While Automated Alice is the third novel in the Vurt series, it occupies a strange space between prequel, sequel, and side-story. It doesn’t serve to set up Vurt in the traditional way; instead, it retrofits Alice into the mythology of the Vurt universe, almost like a myth or legend intruding into sci-fi. It stands apart in tone and style and acts as a surreal crossover between Victorian fantasy and a dystopian sci-fi future which Noon refers to as a “trequel,” combining Carroll’s whimsical storytelling with elements of cyberpunk, steampunk, and speculative fiction. It’s very unlike the first two novels, displaying Noon’s versatile technique in writing style.

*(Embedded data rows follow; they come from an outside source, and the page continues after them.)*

(** * TextTrack: the render session's packet engine and the session registry

    A shallow embedding of [RenderSession] (packet building, packet dispatch,
    the render thread's loop) and of the session operations of
    [TextTrackImplementation] ([OpenSession], [SetPreviewText]).

    Conventions.
    - A [uint32_t] is a [Z] reduced modulo [2^32]; an [int64_t] is a [Z] in
      [-2^63, 2^63) and arithmetic on it wraps.
    - A [DataBuffer] is a list of bytes.  [BuildPacket::operator()] copies the
      object representation of a [uint32_t]; the targets are little-endian, so
      the four bytes are appended low byte first.
    - The decoder controllers, the packet parser, the graphics engine and the
      STC provider belong to subttxrend.  They are opaque here: every call the
      session makes on them is appended to a call log, and the answers of their
      queries ([wantsData], [getWaitTime], [parse]) are parameters. *)

From Stdlib Require Import String Strings.Byte.
From Stdlib Require Import ZArith List Lia Bool.
Import ListNotations.
Open Scope Z_scope.

(** ** Machine integers *)

Definition UINT32_MAX : Z := 2 ^ 32 - 1.
Definition INT64_MIN : Z := - 2 ^ 63.
Definition INT64_MAX : Z := 2 ^ 63 - 1.

(** Conversion to [uint32_t]. *)
Definition u32 (z : Z) : Z := z mod 2 ^ 32.

(** The value of a 64-bit pattern read as [int64_t]. *)
Definition s64 (z : Z) : Z := (z + 2 ^ 63) mod 2 ^ 64 - 2 ^ 63.

Definition int64_range (z : Z) : Prop := INT64_MIN <= z <= INT64_MAX.

(** ** Bytes and buffers *)

Definition byte_of_Z (z : Z) : byte :=
  match Byte.of_N (Z.to_N (z mod 256)) with
  | Some b => b
  | None => x00
  end.

Definition Z_of_byte (b : byte) : Z := Z.of_N (Byte.to_N b).

Definition DataBuffer : Type := list byte.

(** The object representation of a [uint32_t] on a little-endian host. *)
Definition le32 (v : Z) : DataBuffer :=
  [ byte_of_Z v;
    byte_of_Z (Z.shiftr v 8);
    byte_of_Z (Z.shiftr v 16);
    byte_of_Z (Z.shiftr v 24) ].

(** [*reinterpret_cast<uint32_t *>(p)] for a pointer to at least four bytes. *)
Definition word_at (l : DataBuffer) : Z :=
  match l with
  | b0 :: b1 :: b2 :: b3 :: _ =>
      Z_of_byte b0 + 2 ^ 8 * Z_of_byte b1 + 2 ^ 16 * Z_of_byte b2
      + 2 ^ 24 * Z_of_byte b3
  | _ => 0
  end.

Definition rd32 (buf : DataBuffer) (off : nat) : Z := word_at (skipn off buf).

(** A 64-bit value stored as two 32-bit words, the low word first. *)
Definition rd64 (buf : DataBuffer) (off : nat) : Z :=
  rd32 buf off + 2 ^ 32 * rd32 buf (off + 4).

(** [*reinterpret_cast<uint32_t *>(data() + off) = v]. *)
Definition patch32 (off : nat) (v : Z) (buf : DataBuffer) : DataBuffer :=
  firstn off buf ++ le32 v ++ skipn (off + 4) buf.

(** ** Packet types *)

Module PacketType.
Inductive t : Set :=
| INVALID
| PES_DATA | TTML_DATA | WEBVTT_DATA | CC_DATA
| SUBTITLE_SELECTION | TELETEXT_SELECTION | TTML_SELECTION | WEBVTT_SELECTION
| RESET_ALL | RESET_CHANNEL
| TIMESTAMP | TTML_TIMESTAMP | WEBVTT_TIMESTAMP
| PAUSE | RESUME | MUTE | UNMUTE
| TTML_INFO | SET_CC_ATTRIBUTES.
End PacketType.

Module DataType.
(** [BAD] stands for a value of the enumeration's underlying type that
    names none of its enumerators (the [default] branch of [sendData]). *)
Inductive t : Set := PES | TTML | CC | WEBVTT | BAD (raw : Z).
End DataType.
(** Modelled from the spec: the windows of [size] characters over the
    characters [text], each starting [step] characters after the one before,
    up to the one that reaches the end of the text. [fuel] bounds the number
    of windows. *)
Fixpoint windows (fuel size step : nat) (text : list string)
    : list (list string) :=
  match fuel with
  | O => []
  | S fuel' =>
      if (length text <=? size)%nat then [text]
      else take size text :: windows fuel' size step (drop step text)
  end.

(** Modelled from the spec: [split_text] of the splitter, missing like its
    constructor. Section 4.4: "Splits each document's content into overlapping
    windows of chunk_size characters with overlap characters shared between
    consecutive windows". An empty text has no window. *)
Definition split_text (ts : TextSplitter) (text : string) : list string :=
  if String.eqb text "" then []
  else join_points
         <$> windows (char_length text) (chunk_size ts)
               (chunk_size ts - chunk_overlap ts) (code_points text).

(** Modelled from the spec: [split_documents] of the splitter. Section 4.4:
    "Preserves parent metadata on every fragment", fragments in the order of
    the text, documents in the order given. *)
Definition split_documents (ts : TextSplitter) (docs : list Document)
    : list Document :=
  concat ((λ doc, (λ text, {| page_content := text; metadata := metadata doc |})
                    <$> split_text ts (page_content doc)) <$> docs).

(** ** Embedding client and vector index *)

(** Modelled from the spec: [embed_documents] of the embedding model, which is
    a remote provider. Section 3: one vector per fragment. The request either
    fails as the world says for this attempt, or embeds every text. *)
Definition embed_documents (w : world) (embeddings : Embeddings) (attempt : Z)
    (texts : list string) : M (list EmbeddingVector) :=
  emit (EmbedDocuments embeddings texts);;
  match embed_fault w embeddings attempt texts with
  | Some e => raise e
  | None => mret (embed_text w embeddings <$> texts)
  end.

(** Modelled from the spec: [FAISS.from_documents(docs, embeddings)], missing
    like [FAISS]: embeds the fragments and builds the index of them. *)
Definition FAISS_from_documents (w : world) (attempt : Z) (docs : list Document)
    (embeddings : Embeddings) : M FAISS :=
  vectors ← embed_documents w embeddings attempt (page_content <$> docs);
  mret {| embedding_function := embeddings; index := zip vectors docs |}.

(** Modelled from the spec: [db.add_documents(docs)], missing like [FAISS]:
    embeds the fragments and appends them; [db] is the object the global
    [vector_db] refers to, which is updated in place. *)
Definition FAISS_add_documents (w : world) (attempt : Z) (db : FAISS)
    (docs : list Document) : M unit :=
  vectors ← embed_documents w (embedding_function db) attempt
              (page_content <$> docs);
  set_vector_db {| embedding_function := embedding_function db;
                   index := index db ++ zip vectors docs |}.

(** [db.similarity_search(question, k=k)]: the ranking is the world's. *)
Definition similarity_search (w : world) (db : FAISS) (question : string)
    (k : Z) : M (list Document) :=
  emit (SimilaritySearch question k);;
  lift (search_answer w db question k).

(** The constructor of an embedding model. *)
Definition construct (w : world) (embeddings : Embeddings) : M Embeddings :=
  match new_embeddings w embeddings with
  | Some e => raise e
  | None => mret embeddings
  end.

Definition get_embeddings (w : world) : M Embeddings :=
  let provider := lower (from_option id "local" (getenv w "EMBEDDING_PROVIDER")) in
  if String.eqb provider "openai" then
    import_ w "langchain_openai";;
    construct w (OpenAIEmbeddings "text-embedding-3-small")
  else if String.eqb provider "gemini" then
    try_except
      (import_ w "langchain_google_genai";;
       let api_key := from_option id "" (getenv w "GOOGLE_API_KEY") in
       if String.eqb api_key "" then
         raise (Raised ValueError "GOOGLE_API_KEY not found in .env")
       else construct w (GoogleGenerativeAIEmbeddings "models/embedding-001" api_key))
      an_ImportError
      (λ _, raise (Raised ImportError
                     ("langchain-google-genai not installed. "
                      +:+ "Install with: pip install langchain-google-genai")))
  else if String.eqb provider "local" then
    let model_name :=
      from_option id "nomic-embed-text" (getenv w "LOCAL_EMBEDDING_MODEL") in
    let base_url :=
      from_option id "http://localhost:11434" (getenv w "OLLAMA_BASE_URL") in
    try_except2
      (import_ w "langchain_community.embeddings";;
       construct w (OllamaEmbeddings model_name base_url))
      an_ImportError
      (λ _, raise (Raised ImportError
                     ("langchain-community not installed. "
                      +:+ "Install with: pip install langchain-community")))
      any_Exception
      (λ e,
         let error_msg := lower (str e) in
         if contains "connection" error_msg || contains "refused" error_msg
            || contains "unreachable" error_msg
         then raise (Raised ConnectionError
                       ("Ollama is not running at " +:+ base_url +:+ ". "
                        +:+ "Start Ollama with: ollama serve" +:+ nl
                        +:+ "Ou instale: https://ollama.ai"))
         else if contains "model" error_msg && contains "not found" error_msg
         then raise (Raised ValueError
                       ("Embedding model '" +:+ model_name
                        +:+ "' not found in Ollama. "
                        +:+ "Download with: ollama pull " +:+ model_name))
         else raise e)
  else
    raise (Raised ValueError
             ("EMBEDDING_PROVIDER '" +:+ provider +:+ "' not supported. "
              +:+ "Use: 'openai', 'gemini', or 'local'")).

(** ** The retrieval service ([mcp_server.py]) *)

Definition max_retries : Z := 3.
Definition retry_delay : Z := 2.

Definition attempt_label (attempt : Z) : string :=
  "(attempt " +:+ str_of_Z (attempt + 1) +:+ "/" +:+ str_of_Z max_retries +:+ ")".

(** The block [if provider == "openai":] of the handler. [Some c] when
    control left the handler there ([continue] or [return]), [None] when it
    goes on to the generic treatment. *)
Definition openai_treatment (w : world) (provider : string) (attempt : Z)
    (e : exn) (error_str : string) : M (option ctl) :=
  if String.eqb provider "openai" then
    try_except
      (import_ w "openai";;
       if isinstance e RateLimitError then
         if attempt <? max_retries - 1 then
           let wait_time := retry_delay * 2 ^ attempt in
           print ("⚠️  [SERVER] Rate limit reached. Waiting "
                  +:+ str_of_Z wait_time +:+ "s... " +:+ attempt_label attempt);;
           sleep wait_time;;
           mret (Some Continue)
         else
           mret (Some (Return
             ("Error: OpenAI quota exceeded. Check: "
              +:+ "https://platform.openai.com/account/billing"
              +:+ " or use EMBEDDING_PROVIDER=gemini/local")))
       else if isinstance e APIError && contains "insufficient_quota" error_str then
         mret (Some (Return
           "Error: Insufficient quota. Add credits or use EMBEDDING_PROVIDER=gemini/local"))
       else mret None)
      an_ImportError
      (λ _, mret None)
  else mret None.

(** The rest of the handler: [Normal] when it falls off its end, and the
    loop goes to the next attempt. *)
Definition generic_treatment (provider : string) (attempt : Z) (e : exn)
    (error_str : string) : M ctl :=
  if contains "rate limit" error_str || contains "429" error_str
     || contains "quota" error_str
  then
    if attempt <? max_retries - 1 then
      let wait_time := retry_delay * 2 ^ attempt in
      print ("⚠️  [SERVER] Rate limit reached. Waiting "
             +:+ str_of_Z wait_time +:+ "s... " +:+ attempt_label attempt);;
      sleep wait_time;;
      mret Normal
    else
      mret (Return ("Error: Rate limit or quota exceeded for " +:+ provider
                    +:+ ". Details: " +:+ str e))
  else
    if attempt <? max_retries - 1 then
      print ("⚠️  [SERVER] Error: " +:+ str e +:+ ". Trying again... "
             +:+ attempt_label attempt);;
      sleep (retry_delay * 2 ^ attempt);;
      mret Normal
    else
      mret (Return ("Error creating embeddings: " +:+ str e)).

(** [except Exception as e:] inside the loop. *)
Definition on_embedding_error (w : world) (provider : string) (attempt : Z)
    (e : exn) : M ctl :=
  let error_str := lower (str e) in
  left ← openai_treatment w provider attempt e error_str;
  match left with
  | Some c => mret c
  | None => generic_treatment provider attempt e error_str
  end.

(** The [try] block inside the loop: create or update the FAISS database. *)
Definition create_or_update (w : world) (attempt : Z) (embeddings : Embeddings)
    (docs_split : list Document) : M ctl :=
  db ← get_vector_db;
  match db with
  | None =>
      new_db ← FAISS_from_documents w attempt docs_split embeddings;
      set_vector_db new_db
  | Some db => FAISS_add_documents w attempt db docs_split
  end;;
  mret Break.

(** The body of the loop: [try: ... except Exception as e: ...]. *)
Definition attempt_body (w : world) (provider : string) (embeddings : Embeddings)
    (docs_split : list Document) (attempt : Z) : M ctl :=
  try_except (create_or_update w attempt embeddings docs_split)
    any_Exception (on_embedding_error w provider attempt).

(** [for attempt in range(max_retries): ...] *)
Definition vectorize (w : world) (provider : string) (embeddings : Embeddings)
    (docs_split : list Document) : M (option string) :=
  for_loop (attempt_body w provider embeddings docs_split) (range max_retries).

(** The outer [try] block of [update_knowledge_base]. *)
Definition update_knowledge_base_try (w : world) (tema : string)
    (max_papers : Z) (sources : string) : M string :=
  let source_list := (λ s, lower (strip s)) <$> split "," sources in
  quotient ← lift (floordiv max_papers (Z.of_nat (length source_list)));
  let max_per_source := Z.max 1 quotient in
  print ("🔍 [SERVER] Searching in: " +:+ join ", " (upper <$> source_list));;
  print ("📊 [SERVER] Maximum per source: " +:+ str_of_Z max_per_source);;
  raw_docs ← search_all_sources w tema source_list max_per_source;
  match raw_docs with
  | [] => mret ("No papers found in the sources " +:+ sources +:+ " for this theme.")
  | _ :: _ =>
      raw_docs ← enrich_documents w raw_docs;
      print ("📚 [SERVER] Total papers found: "
             +:+ str_of_Z (Z.of_nat (length raw_docs)));;
      text_splitter ← lift (RecursiveCharacterTextSplitter 1000 100);
      let docs_split := split_documents text_splitter raw_docs in
      let provider :=
        lower (from_option id "openai" (getenv w "EMBEDDING_PROVIDER")) in
      print ("🧠 [SERVER] Using embeddings: " +:+ upper provider);;
      embeddings ← get_embeddings w;
      print ("🧠 [SERVER] Vectorizing "
             +:+ str_of_Z (Z.of_nat (length docs_split)) +:+ " fragments...");;
      returned ← vectorize w provider embeddings docs_split;
      match returned with
      | Some message => mret message
      | None =>
          mret ("Success! " +:+ str_of_Z (Z.of_nat (length raw_docs))
                +:+ " papers were indexed in the RAG.")
      end
  end.

Definition update_knowledge_base (w : world) (tema : string) (max_papers : Z)
    (sources : string) : M string :=
  print ("📥 [SERVER] Downloading papers about: " +:+ tema +:+ "...");;
  try_except (update_knowledge_base_try w tema max_papers sources)
    any_Exception
    (λ e, mret ("Error processing papers: " +:+ str e)).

This whimsical and surreal retelling (with illustrations included!) follows young Alice on a rainy afternoon in Manchester as she escapes a grammar lesson and tumbles into a fantastical version of 1998 through a grandfather clock. Pursuing her Great Aunt's runaway bird, Whippoorwill, she enters a world blending Victorian flair with futuristic absurdity—filled with mechanical oddities, strange riddles, and bizarre creatures. Wrongly accused of a series of “Jigsaw Murders,” Alice must navigate chaos theory, quantum puzzles, and talking cats to recover twelve missing jigsaw pieces. Only then can she partake of the “radishes of time” and return to the present.
Automated Alice is an nostalgic ride through a reimagined Wonderland, colliding Victorian innocence with cyberpunk chaos. It’s both a homage to Carroll and a sharp commentary on modernity. Part pastiche, part prophecy, it doesn’t just follow Alice through the looking glass, but into a mirror that reflects our own technological future.
The prose mimics Carroll’s whimsical and absurdist style, but injects it with a surreal, darker twist—with jocular references, such as Jimmy Hendrix as James Marshall Hentrails (as in the entrails of hens)—the book is filled with riddles, paradoxes, and recursive loops of logic. Noon’s use of language is dense with puns and invented words, requiring the suspension of conventional narrative expectations and to embrace the chaos. He coins neologisms, bends grammar, and blurs the boundaries between fantasy and science fiction. The result is a reading experience that feels like a dream wrapped in circuitry; equal parts nostalgia and future shock.
I wouldn’t consider myself a “Carroll fan” but I do like the nostalgic, fantastical Alice in Wonderland story and this retelling is a literary experiment that succeeds not just in concept but in execution—playful, profound, and utterly original. Jeff Noon doesn't just revisit Wonderland; he reinvents it for a new era. A definite favorite of the three I’ve read thus far.